About TimesTenClassic and TimesTenScaleout Objects

The TimesTen Operator distribution provides the file you need to deploy the TimesTenClassic and TimesTenScaleout CRDs in the Kubernetes cluster. Once deployed, Kubernetes understands the TimesTenClassic and TimesTenScaleout object types, just as it understands Pods, Secrets, and Services.

You can define objects of type TimesTenClassic or of type TimesTenScaleout or both. This lets you define the specific attributes for your TimesTen configuration and TimesTen database.
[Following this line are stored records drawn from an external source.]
(* ===== verification/UpgradeConfig.v ===== *)
(** * The configuration of an upgrade (controllers/provisioningrequest_upgrade.go,
      provisioning/upgrade.go)

    Which kind of upgrade is asked for, its timeout, its rollout plan and how far a
    custom rollout may go, from the defaults of the template and the parameters of the
    request. *)
From S2P Require Import Prelude Conditions GoText MergeMaps Unstructured Handler ProvisioningStatus UpgradePlan UpgradeGraph ProvisioningTask.
#[local] Open Scope string_scope.
#[local] Open Scope Z_scope.

(** ** The kind of an upgrade *)

Inductive UpgradeType : Type := ClusterVersionUpgrade | IBGUUpgrade | SeedGenerationUpgrade.
#[export] Instance UpgradeType_eq_dec : EqDecision UpgradeType.
Proof. solve_decision. Defined.

Definition type_key (t : UpgradeType) : string :=
  match t with
  | ClusterVersionUpgrade => "clusterVersion"
  | IBGUUpgrade => "imageBasedGroupUpgrade"
  | SeedGenerationUpgrade => "seedGeneration"
  end.

Record UpgradeConfig := mkUpgradeConfig { ConfigType : UpgradeType; Timeout : Z }.

Definition has_key (key : string) (m : object_map) : bool :=
  match assoc_lookup key m with Some _ => true | None => false end.

Section config.
Context (env : Env).

Definition parseOperationTimeoutValue (key source : string) (raw : value) : string + Z :=
  match raw with
  | VLeaf "string" s =>
      match parse_duration env s with
      | Some d => if 0 <? d then inr d else inl ("invalid " ++ key ++ " in " ++ source ++ ": must be a positive duration")
      | None => inl ("invalid " ++ key ++ " in " ++ source ++ ": must be a positive duration")
      end
  | _ => inl (key ++ " in " ++ source ++ " must be a duration string")
  end.

(** One of the two sources: [None] when it does not set the timeout. *)
Definition source_timeout (operation : UpgradeType) (timeoutKey name : string) (values : object_map)
    : string + option Z :=
  let foreign := if decide (operation = SeedGenerationUpgrade) then "clusterUpgradeTimeout" else "seedGenerationTimeout" in
  if has_key foreign values then
    inl (foreign ++ " is not valid for " ++ type_key operation ++ " in " ++ name)
  else if has_key timeoutKey values then
    inl (timeoutKey ++ " must be nested under " ++ type_key operation ++ " in " ++ name)
  else
    match assoc_lookup (type_key operation) values with
    | None => inr None
    | Some (VMap nested) =>
        match assoc_lookup timeoutKey nested with
        | None => inr None
        | Some raw =>
            match parseOperationTimeoutValue timeoutKey (name ++ "." ++ type_key operation) raw with
            | inl e => inl e
            | inr d => inr (Some d)
            end
        end
    | Some _ => inl (type_key operation ++ " in " ++ name ++ " must be an object")
    end.

(** Zero when none is set; the defaults are not looked at when the parameters set one. *)
Definition parseOperationTimeout (operation : UpgradeType) (upgradeParams defaults : object_map) : string + Z :=
  match operation with
  | IBGUUpgrade => inr 0
  | _ =>
      let timeoutKey :=
        if decide (operation = ClusterVersionUpgrade) then "clusterUpgradeTimeout" else "seedGenerationTimeout" in
      match source_timeout operation timeoutKey "upgradeParameters" upgradeParams with
      | inl e => inl e
      | inr (Some d) => inr d
      | inr None =>
          match source_timeout operation timeoutKey "upgradeDefaults" defaults with
          | inl e => inl e
          | inr (Some d) => inr d
          | inr None => inr 0
          end
      end
  end.

(** [templateParameters] has no [upgradeParameters] when [None]. *)
Definition upgrade_parameters (templateParams : object_map) : string + option object_map :=
  match assoc_lookup "upgradeParameters" templateParams with
  | None => inr None
  | Some (VMap m) => inr (Some m)
  | Some _ => inl "upgradeParameters is not a map"
  end.

(** The kinds that are configured, and the timeout of the only one. *)
Definition select_upgrade (upgradeParams defaults : object_map) : string + UpgradeConfig :=
  let asked t := has_key (type_key t) upgradeParams || has_key (type_key t) defaults in
  let configured t := match parseOperationTimeout t upgradeParams defaults with
                      | inl e => inl e | inr d => inr (mkUpgradeConfig t d) end in
  let hasCV := asked ClusterVersionUpgrade in
  let hasIBGU := asked IBGUUpgrade in
  let hasSeed := asked SeedGenerationUpgrade in
  if hasCV && hasIBGU then inl "upgrade configuration contains both keys; only one upgrade type is allowed"
  else if hasSeed && (hasCV || hasIBGU) then
    inl "upgrade configuration contains seedGeneration and another operation key; only one upgrade type is allowed"
  else if hasCV then configured ClusterVersionUpgrade
  else if hasIBGU then configured IBGUUpgrade
  else if hasSeed then configured SeedGenerationUpgrade
  else inl "no upgrade configuration found".

Definition raise_text {A} (r : string + A) : prog A :=
  match r with inl e => raise (Errorf e) | inr a => mret a end.

Definition parseUpgradeConfig (ct : ClusterTemplate) : prog UpgradeConfig :=
  templateParams ← wrapped "failed to parse templateParameters" (trigger env DecodeTemplateParameters);
  upgradeParams ← raise_text (upgrade_parameters templateParams);
  match UpgradeDefaults ct with
  | None => raise (Errorf "failed to parse upgradeDefaults")
  | Some defaults => raise_text (select_upgrade (default [] upgradeParams) defaults)
  end.

(** ** The rollout plan *)

(** A JSON string, list of strings, or stage; null leaves what was there, or zero. *)
Definition decode_string (old : string) (v : value) : option string :=
  match v with VLeaf "string" s => Some s | VNil => Some old | _ => None end.

Definition decode_strings (v : value) : option (list string) :=
  match v with VSlice l => mapM (decode_string "") l | VNil => Some [] | _ => None end.

Definition decode_stage (v : value) : option PlanStage :=
  match v with
  | VNil => Some (mkPlanStage "" [])
  | VMap m =>
      foldr (fun '(k, x) rest =>
               s ← rest;
               if EqualFold k "name" then n ← decode_string (ps_Name s) x; Some (mkPlanStage n (ps_Pools s))
               else if EqualFold k "pools" then l ← decode_strings x; Some (mkPlanStage (ps_Name s) l)
               else Some s) (Some (mkPlanStage "" [])) (reverse m)
  | _ => None
  end.

Definition decode_stages (v : value) : option (list PlanStage) :=
  match v with VSlice l => mapM decode_stage l | VNil => Some [] | _ => None end.

(** [json.Unmarshal] into a plan: the fields in the order of the keys, whatever their
    case; other fields are left out. *)
Definition decode_field (p : WorkerPoolPlan) (k : string) (x : value) : option WorkerPoolPlan :=
  let '(mkPlan strategy pools stages through) := p in
  if EqualFold k "strategy" then s ← decode_string strategy x; Some (mkPlan s pools stages through)
  else if EqualFold k "poolsWithControlPlane" then l ← decode_strings x; Some (mkPlan strategy l stages through)
  else if EqualFold k "stages" then l ← decode_stages x; Some (mkPlan strategy pools l through)
  else if EqualFold k "upgradeThrough" then s ← decode_string through x; Some (mkPlan strategy pools stages s)
  else Some p.

Fixpoint decode_plan (p : WorkerPoolPlan) (m : object_map) : option WorkerPoolPlan :=
  match m with
  | [] => Some p
  | (k, x) :: rest => p ← decode_field p k x; decode_plan p rest
  end.

Definition extractWorkerPoolUpgrade (cvConfig : object_map) (isEUS : bool) : string + WorkerPoolPlan :=
  let p := mkPlan (if isEUS then Parallel else OpenShiftDefault) [] [] "" in
  match assoc_lookup "workerPoolUpgrade" cvConfig with
  | None | Some VNil => inr p
  | Some (VMap m) =>
      match decode_plan p m with Some p => inr p | None => inl "invalid workerPoolUpgrade" end
  | Some _ => inl "invalid workerPoolUpgrade"
  end.

(** ** How far a custom rollout may go *)

(** [None] when the value is not set. *)
Definition read_upgradeThrough (source : string) (nested : bool) (data : option object_map) : string + option string :=
  match data with
  | None => inl ("failed to parse " ++ source)
  | Some data =>
      match
        (if nested then
           match assoc_lookup "upgradeParameters" data with
           | None => inr None
           | Some (VMap m) => inr (Some m)
           | Some _ => inl (source ++ ".upgradeParameters must be an object")
           end
         else inr (Some data))
      with
      | inl e => inl e
      | inr None => inr None
      | inr (Some data) =>
          match assoc_lookup "clusterVersion" data with
          | None => inr None
          | Some (VMap cv) =>
              match assoc_lookup "workerPoolUpgrade" cv with
              | None => inr None
              | Some (VMap pool) =>
                  match assoc_lookup "upgradeThrough" pool with
                  | None => inr None
                  | Some (VLeaf "string" s) => inr (Some s)
                  | Some _ => inl (source ++ ".clusterVersion.workerPoolUpgrade.upgradeThrough must be a string")
                  end
              | Some _ => inl (source ++ ".clusterVersion.workerPoolUpgrade must be an object")
              end
          | Some _ => inl (source ++ ".clusterVersion must be an object")
          end
      end
  end.

(** A value in the parameters, an empty one too, overrides the default. *)
Definition RequestedWorkerPoolUpgradeThrough (defaults params : option object_map) : string + string :=
  match read_upgradeThrough "ClusterTemplate upgradeDefaults" false defaults with
  | inl e => inl e
  | inr through =>
      match read_upgradeThrough "templateParameters" true params with
      | inl e => inl e
      | inr override => inr (default (default "" through) override)
      end
  end.
End config.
Objects in Kubernetes are named and typed. You can define a TimesTenClassic object named sample and another TimesTenClassic object named sample2. Similarly, you can define a TimesTenScaleout object named sample and another TimesTenScaleout object named sample2. You can have as many of these Kubernetes objects as you want, limited only by the available resources in your Kubernetes cluster.

Objects of different types have different meanings. For example, an object of type TimesTenClassic has a different meaning than an object of type ConfigMap. Therefore, you can define a sample TimesTenClassic object and a sample ConfigMap. The same is true for TimesTenScaleout objects.

Kubernetes supports namespaces. Namespaces split a cluster into multiple independent ones. Each namespace has a completely independent set of names. There can be an object of type a called x in namespace1 and a different object of type a called x in namespace2. For example, you can define an object of type TimesTenClassic called sample in the namespace1 namespace, and a different object of type TimesTenClassic called sample in the namespace2 namespace. The same is true for TimesTenScaleout objects.

Note:

CRDs are cluster-scoped, not namespace-scoped.

Kubernetes object definitions are expressed in JSON or YAML. The examples in this book use YAML.